Task directions: For the records below, work out the number of lines holding "Asked" and reply with only that.

[Stored items]
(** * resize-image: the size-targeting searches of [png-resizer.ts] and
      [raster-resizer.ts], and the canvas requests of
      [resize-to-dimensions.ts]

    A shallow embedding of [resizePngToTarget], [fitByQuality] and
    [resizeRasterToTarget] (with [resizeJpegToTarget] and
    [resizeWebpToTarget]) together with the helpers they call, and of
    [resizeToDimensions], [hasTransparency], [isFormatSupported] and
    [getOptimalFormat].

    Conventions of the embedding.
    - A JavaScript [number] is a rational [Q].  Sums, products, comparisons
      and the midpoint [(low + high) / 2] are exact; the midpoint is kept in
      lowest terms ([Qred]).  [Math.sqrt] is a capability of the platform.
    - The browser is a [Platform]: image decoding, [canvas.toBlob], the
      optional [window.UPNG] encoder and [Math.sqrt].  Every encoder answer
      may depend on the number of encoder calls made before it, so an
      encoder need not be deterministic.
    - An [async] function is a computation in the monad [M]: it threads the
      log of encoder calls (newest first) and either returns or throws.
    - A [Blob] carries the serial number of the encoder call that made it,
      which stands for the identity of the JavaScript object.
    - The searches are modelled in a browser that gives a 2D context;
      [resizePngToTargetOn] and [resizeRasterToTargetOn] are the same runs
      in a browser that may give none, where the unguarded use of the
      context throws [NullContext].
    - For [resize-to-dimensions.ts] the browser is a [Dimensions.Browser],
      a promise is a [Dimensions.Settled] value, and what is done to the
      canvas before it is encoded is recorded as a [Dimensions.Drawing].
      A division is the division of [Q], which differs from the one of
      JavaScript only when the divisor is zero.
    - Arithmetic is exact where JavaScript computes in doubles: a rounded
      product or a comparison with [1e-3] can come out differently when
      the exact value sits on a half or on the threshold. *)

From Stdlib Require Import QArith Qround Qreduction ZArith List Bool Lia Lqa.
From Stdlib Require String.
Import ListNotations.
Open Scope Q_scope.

==

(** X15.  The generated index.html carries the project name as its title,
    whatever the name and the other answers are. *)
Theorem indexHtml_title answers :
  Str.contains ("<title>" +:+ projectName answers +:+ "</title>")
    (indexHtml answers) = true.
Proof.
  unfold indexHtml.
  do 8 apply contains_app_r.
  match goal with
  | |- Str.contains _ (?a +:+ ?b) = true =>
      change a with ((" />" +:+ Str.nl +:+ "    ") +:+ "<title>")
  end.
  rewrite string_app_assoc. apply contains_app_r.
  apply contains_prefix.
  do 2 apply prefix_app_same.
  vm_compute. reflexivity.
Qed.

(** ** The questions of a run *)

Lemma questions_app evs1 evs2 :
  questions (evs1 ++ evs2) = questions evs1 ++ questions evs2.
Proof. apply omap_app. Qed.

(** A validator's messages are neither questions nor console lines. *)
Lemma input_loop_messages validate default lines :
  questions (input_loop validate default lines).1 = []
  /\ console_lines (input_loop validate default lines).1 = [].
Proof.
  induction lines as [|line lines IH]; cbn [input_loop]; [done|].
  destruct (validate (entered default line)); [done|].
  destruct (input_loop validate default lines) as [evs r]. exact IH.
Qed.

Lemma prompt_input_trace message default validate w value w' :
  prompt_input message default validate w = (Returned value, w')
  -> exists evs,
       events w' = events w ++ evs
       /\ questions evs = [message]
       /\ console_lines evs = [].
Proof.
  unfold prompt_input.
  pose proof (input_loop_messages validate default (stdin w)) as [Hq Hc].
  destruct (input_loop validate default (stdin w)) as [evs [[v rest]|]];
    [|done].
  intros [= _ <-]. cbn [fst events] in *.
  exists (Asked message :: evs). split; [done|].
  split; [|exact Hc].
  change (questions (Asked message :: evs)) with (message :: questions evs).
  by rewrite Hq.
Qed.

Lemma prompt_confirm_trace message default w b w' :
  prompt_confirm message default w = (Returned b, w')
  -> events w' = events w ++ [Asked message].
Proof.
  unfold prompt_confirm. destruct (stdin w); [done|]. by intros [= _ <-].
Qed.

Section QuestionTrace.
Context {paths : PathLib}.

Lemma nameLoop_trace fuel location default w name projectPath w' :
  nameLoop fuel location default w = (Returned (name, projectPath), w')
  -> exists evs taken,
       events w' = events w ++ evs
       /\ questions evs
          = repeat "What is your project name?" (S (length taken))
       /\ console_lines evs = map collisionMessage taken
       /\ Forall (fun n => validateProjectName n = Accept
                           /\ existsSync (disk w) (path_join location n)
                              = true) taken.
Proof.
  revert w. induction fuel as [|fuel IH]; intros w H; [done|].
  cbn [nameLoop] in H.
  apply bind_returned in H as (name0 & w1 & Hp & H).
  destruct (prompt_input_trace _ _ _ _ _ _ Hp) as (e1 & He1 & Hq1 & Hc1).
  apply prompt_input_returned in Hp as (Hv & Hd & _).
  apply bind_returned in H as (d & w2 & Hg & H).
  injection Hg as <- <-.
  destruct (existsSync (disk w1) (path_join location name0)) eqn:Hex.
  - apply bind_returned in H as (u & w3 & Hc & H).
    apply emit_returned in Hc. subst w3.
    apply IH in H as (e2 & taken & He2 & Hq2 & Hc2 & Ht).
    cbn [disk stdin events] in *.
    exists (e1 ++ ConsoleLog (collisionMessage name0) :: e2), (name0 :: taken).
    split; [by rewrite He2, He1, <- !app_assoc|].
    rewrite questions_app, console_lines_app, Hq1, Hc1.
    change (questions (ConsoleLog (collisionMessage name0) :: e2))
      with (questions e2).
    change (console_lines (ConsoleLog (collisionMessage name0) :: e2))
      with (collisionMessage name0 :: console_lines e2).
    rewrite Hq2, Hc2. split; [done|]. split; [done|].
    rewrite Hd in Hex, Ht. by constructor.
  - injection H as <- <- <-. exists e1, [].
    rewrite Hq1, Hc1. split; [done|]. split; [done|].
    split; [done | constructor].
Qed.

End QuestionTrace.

Result of the task: 3